Exercise aim >>
Go over the listing that follows and work out how many lines have the string "DatabaseTypeName"; reply with the number by itself.

***

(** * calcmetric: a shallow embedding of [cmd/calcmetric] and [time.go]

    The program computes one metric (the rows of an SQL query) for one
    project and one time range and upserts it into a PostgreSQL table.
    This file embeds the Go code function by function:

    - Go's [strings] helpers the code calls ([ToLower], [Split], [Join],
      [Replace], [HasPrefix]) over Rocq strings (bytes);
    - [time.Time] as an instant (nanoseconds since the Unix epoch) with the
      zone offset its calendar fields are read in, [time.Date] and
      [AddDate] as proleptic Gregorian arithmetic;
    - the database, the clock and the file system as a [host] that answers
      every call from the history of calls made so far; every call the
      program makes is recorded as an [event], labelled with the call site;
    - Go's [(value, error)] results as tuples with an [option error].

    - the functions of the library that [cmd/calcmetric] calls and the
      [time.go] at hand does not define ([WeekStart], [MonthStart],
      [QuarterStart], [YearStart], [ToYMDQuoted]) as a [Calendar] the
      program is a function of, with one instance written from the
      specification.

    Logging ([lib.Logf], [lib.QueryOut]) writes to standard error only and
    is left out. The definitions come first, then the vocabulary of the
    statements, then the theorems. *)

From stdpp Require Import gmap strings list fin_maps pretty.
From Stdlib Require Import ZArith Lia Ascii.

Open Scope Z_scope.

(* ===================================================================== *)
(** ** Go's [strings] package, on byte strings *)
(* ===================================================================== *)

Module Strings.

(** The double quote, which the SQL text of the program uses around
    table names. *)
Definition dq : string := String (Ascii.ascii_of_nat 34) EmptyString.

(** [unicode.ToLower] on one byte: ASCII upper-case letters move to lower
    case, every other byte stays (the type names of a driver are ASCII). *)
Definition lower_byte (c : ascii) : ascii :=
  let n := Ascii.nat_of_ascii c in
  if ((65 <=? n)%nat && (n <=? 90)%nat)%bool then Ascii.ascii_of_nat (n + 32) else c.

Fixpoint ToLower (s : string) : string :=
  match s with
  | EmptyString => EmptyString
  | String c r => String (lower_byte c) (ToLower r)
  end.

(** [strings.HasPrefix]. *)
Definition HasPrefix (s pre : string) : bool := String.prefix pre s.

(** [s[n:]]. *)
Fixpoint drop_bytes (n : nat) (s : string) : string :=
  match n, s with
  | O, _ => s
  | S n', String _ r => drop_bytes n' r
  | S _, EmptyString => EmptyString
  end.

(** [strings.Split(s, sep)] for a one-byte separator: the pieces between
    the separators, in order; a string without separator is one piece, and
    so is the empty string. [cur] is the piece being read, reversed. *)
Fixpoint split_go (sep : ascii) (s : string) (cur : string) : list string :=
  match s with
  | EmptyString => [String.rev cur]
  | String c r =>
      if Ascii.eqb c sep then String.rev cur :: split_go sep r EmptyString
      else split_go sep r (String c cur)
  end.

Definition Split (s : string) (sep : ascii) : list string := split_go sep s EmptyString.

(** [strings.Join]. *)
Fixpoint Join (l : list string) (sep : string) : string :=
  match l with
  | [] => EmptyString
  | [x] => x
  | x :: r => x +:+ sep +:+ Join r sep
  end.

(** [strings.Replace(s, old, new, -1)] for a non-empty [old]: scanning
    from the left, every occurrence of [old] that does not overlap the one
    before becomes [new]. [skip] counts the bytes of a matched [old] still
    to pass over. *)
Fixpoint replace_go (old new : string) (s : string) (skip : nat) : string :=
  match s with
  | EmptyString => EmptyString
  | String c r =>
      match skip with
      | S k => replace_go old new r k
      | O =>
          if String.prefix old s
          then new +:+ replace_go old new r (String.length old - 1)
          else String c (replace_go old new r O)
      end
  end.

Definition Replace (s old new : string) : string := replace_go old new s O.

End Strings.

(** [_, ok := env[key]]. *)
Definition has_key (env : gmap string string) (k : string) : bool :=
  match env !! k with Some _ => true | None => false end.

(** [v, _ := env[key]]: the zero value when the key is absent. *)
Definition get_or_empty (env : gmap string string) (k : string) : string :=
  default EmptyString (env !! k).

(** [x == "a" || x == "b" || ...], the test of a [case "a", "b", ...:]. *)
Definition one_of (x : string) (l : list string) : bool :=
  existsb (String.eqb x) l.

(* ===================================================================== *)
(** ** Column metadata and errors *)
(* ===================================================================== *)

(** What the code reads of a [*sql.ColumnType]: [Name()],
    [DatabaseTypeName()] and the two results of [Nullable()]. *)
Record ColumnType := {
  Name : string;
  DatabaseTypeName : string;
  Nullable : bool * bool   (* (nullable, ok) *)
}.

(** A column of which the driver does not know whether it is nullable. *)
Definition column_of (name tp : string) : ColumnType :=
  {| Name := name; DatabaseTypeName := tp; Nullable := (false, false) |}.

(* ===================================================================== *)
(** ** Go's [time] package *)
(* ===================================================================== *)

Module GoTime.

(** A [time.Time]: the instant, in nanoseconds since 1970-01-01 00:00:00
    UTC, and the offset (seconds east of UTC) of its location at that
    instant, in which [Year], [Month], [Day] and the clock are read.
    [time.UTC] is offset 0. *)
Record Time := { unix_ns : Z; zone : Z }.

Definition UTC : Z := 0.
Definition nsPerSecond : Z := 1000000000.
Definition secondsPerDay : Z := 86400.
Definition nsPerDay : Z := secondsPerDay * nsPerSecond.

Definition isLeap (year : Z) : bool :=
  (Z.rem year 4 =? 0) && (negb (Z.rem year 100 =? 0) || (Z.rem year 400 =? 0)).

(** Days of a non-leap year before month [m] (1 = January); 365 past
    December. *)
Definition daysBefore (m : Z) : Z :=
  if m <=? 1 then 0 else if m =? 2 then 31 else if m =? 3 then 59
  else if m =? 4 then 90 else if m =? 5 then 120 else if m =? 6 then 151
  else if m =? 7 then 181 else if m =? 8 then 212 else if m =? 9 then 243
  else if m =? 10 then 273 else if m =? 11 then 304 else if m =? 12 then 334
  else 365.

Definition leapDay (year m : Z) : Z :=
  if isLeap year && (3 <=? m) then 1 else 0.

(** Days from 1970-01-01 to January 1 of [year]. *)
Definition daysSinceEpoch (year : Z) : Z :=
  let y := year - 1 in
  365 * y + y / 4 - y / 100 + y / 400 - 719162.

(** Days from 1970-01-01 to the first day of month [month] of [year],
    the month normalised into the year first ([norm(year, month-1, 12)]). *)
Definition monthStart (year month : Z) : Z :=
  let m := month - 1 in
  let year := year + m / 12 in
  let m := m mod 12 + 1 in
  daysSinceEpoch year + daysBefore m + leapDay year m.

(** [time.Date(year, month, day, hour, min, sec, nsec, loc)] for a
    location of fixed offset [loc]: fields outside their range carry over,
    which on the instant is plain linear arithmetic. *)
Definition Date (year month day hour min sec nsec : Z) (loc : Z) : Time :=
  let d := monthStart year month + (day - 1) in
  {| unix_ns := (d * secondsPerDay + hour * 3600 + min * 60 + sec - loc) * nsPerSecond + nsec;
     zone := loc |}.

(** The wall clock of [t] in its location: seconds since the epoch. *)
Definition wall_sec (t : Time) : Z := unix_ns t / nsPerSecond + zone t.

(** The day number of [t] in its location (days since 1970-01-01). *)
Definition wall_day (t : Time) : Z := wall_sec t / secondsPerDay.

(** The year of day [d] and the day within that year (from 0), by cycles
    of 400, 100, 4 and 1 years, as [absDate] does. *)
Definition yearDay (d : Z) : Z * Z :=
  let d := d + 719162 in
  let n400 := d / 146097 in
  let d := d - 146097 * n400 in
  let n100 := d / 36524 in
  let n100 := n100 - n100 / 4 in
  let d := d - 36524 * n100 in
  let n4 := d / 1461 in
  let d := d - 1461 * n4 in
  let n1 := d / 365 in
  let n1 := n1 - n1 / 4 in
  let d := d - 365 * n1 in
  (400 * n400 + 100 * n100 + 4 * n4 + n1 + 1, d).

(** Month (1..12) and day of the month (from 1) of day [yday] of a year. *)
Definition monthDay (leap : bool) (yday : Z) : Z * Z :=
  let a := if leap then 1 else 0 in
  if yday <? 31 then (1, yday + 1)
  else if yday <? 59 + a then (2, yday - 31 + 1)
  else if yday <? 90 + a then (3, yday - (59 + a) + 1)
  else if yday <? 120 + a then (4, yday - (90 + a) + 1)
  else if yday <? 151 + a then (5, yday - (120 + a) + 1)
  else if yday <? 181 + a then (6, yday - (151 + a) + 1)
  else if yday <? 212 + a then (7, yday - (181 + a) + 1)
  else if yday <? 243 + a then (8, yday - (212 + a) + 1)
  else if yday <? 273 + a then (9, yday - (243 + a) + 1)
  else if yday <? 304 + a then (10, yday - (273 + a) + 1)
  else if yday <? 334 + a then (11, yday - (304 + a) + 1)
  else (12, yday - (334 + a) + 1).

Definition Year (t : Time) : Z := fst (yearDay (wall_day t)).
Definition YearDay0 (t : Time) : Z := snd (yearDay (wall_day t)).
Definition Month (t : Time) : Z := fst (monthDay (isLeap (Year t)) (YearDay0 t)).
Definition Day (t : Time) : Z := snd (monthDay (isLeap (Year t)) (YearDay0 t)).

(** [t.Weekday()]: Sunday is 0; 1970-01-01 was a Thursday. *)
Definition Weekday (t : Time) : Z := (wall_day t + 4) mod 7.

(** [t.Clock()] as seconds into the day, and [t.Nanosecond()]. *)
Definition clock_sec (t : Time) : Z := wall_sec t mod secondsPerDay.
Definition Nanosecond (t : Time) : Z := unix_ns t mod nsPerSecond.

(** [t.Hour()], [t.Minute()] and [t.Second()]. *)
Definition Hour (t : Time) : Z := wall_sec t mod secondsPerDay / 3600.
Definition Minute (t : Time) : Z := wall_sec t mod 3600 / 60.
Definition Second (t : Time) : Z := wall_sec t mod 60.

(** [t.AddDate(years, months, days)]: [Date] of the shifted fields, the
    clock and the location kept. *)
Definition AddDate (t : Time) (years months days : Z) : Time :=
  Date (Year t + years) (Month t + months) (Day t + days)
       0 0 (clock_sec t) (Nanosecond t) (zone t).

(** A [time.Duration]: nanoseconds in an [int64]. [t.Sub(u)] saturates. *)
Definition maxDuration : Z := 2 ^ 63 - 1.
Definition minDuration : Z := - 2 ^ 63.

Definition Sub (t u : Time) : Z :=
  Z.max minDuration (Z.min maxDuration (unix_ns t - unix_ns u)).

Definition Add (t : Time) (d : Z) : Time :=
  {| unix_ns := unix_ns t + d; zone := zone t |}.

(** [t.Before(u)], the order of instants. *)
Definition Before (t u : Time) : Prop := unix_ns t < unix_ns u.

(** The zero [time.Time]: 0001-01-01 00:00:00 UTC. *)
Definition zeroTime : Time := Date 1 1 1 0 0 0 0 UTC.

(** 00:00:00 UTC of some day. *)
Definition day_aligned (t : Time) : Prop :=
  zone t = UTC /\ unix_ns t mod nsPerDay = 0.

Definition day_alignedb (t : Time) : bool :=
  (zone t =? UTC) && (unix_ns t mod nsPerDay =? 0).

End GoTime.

***

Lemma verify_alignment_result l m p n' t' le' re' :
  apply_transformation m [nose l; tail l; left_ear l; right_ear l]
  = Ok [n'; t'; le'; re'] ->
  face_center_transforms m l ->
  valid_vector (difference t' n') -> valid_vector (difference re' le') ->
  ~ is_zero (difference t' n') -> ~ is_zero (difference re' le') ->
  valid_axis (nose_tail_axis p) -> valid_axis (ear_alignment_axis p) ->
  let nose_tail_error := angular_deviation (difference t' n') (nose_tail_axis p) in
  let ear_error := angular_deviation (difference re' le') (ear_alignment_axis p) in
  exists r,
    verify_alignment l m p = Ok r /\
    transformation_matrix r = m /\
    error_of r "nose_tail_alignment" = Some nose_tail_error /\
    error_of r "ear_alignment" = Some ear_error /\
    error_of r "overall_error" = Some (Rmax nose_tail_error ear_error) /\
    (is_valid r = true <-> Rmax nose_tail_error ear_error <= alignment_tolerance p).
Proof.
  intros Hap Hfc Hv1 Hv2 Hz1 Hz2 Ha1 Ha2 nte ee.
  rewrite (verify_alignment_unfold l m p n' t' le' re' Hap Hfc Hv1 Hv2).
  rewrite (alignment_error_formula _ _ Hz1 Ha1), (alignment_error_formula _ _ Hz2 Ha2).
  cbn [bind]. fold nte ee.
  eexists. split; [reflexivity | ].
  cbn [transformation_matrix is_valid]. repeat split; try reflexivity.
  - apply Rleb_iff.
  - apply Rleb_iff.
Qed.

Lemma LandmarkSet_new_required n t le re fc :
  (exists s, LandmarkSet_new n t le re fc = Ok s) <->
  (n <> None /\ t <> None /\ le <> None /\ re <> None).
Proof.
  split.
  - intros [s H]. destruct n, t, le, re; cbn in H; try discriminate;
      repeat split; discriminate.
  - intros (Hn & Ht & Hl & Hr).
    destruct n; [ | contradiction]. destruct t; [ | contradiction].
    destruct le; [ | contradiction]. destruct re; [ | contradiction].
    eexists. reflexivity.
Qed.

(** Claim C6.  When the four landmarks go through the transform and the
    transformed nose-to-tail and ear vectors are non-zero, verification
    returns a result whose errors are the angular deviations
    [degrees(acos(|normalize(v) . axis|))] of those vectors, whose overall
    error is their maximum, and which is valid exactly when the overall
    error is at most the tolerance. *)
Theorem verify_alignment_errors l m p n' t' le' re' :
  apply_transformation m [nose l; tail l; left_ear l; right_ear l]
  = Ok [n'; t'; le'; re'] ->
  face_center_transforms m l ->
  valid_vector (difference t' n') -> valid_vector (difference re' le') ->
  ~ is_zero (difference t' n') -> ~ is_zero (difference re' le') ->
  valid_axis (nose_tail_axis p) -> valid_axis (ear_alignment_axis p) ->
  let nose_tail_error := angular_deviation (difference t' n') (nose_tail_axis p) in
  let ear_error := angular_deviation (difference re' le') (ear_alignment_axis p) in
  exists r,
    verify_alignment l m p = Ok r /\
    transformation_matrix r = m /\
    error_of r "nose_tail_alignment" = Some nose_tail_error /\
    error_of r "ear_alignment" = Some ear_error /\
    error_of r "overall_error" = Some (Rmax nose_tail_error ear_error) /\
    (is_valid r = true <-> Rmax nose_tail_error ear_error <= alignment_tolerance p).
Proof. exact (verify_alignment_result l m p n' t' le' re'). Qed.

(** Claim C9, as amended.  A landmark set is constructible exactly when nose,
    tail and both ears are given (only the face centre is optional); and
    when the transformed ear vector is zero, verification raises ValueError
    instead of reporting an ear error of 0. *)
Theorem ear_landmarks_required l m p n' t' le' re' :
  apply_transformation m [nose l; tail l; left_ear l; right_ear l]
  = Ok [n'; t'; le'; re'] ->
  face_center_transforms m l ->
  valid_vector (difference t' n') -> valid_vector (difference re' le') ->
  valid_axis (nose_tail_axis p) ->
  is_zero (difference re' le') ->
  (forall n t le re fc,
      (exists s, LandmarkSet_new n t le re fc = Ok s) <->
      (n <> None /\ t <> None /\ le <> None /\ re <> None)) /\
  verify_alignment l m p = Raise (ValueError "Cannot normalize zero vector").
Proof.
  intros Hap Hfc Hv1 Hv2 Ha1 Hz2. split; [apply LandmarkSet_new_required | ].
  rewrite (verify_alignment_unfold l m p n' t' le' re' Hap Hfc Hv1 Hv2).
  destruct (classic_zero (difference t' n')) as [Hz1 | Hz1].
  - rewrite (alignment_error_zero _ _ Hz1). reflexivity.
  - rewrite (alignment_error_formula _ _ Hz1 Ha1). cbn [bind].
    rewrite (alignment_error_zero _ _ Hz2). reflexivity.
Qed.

***

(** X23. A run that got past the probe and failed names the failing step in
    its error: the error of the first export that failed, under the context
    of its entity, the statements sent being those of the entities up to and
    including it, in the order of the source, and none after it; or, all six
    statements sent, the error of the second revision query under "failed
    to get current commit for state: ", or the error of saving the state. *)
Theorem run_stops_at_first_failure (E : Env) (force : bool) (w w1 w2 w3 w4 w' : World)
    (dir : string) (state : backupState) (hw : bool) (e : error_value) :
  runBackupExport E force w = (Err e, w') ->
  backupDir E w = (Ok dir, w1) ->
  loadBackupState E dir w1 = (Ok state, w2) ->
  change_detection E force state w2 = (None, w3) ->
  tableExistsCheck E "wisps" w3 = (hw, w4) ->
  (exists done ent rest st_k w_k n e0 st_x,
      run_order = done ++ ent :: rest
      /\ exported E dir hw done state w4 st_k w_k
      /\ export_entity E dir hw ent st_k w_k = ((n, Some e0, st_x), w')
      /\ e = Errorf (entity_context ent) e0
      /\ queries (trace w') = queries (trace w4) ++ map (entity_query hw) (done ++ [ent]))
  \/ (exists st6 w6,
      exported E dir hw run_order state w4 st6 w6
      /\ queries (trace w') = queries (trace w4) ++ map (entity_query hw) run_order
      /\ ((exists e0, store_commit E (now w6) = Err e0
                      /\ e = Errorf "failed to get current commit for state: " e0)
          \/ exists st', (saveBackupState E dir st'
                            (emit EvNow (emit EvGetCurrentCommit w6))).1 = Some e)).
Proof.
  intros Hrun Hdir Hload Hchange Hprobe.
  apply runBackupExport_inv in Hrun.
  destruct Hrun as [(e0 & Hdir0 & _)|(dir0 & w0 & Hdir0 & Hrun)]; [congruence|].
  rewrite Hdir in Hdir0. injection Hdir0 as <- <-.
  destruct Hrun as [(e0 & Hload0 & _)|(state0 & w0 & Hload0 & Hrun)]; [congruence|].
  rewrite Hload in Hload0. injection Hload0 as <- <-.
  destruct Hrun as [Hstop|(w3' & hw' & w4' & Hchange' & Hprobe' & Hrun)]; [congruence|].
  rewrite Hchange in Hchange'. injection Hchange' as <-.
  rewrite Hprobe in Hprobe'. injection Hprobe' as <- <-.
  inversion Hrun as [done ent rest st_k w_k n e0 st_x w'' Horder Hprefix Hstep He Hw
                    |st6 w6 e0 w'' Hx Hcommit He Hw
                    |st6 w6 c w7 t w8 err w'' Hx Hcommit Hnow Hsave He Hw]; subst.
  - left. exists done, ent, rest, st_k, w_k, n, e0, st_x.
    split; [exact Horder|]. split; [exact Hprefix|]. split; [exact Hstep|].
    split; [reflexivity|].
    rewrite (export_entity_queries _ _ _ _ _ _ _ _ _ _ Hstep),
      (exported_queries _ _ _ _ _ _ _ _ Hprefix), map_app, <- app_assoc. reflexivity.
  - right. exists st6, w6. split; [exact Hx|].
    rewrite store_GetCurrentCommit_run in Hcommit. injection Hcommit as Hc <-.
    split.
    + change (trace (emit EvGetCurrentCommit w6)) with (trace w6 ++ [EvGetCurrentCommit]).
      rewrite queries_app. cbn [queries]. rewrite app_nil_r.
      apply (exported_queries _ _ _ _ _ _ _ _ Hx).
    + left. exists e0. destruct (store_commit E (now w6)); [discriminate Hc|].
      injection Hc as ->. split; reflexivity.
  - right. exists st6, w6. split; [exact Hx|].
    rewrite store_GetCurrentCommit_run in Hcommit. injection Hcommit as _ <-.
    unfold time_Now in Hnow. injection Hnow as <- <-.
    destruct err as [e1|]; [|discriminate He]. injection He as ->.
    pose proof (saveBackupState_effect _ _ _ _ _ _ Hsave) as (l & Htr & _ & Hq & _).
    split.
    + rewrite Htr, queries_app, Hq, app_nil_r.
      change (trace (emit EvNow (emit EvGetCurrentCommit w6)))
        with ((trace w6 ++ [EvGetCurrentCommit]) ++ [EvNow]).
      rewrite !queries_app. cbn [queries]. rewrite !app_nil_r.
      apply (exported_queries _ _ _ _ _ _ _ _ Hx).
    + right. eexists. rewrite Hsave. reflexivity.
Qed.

***

Answer area >>
3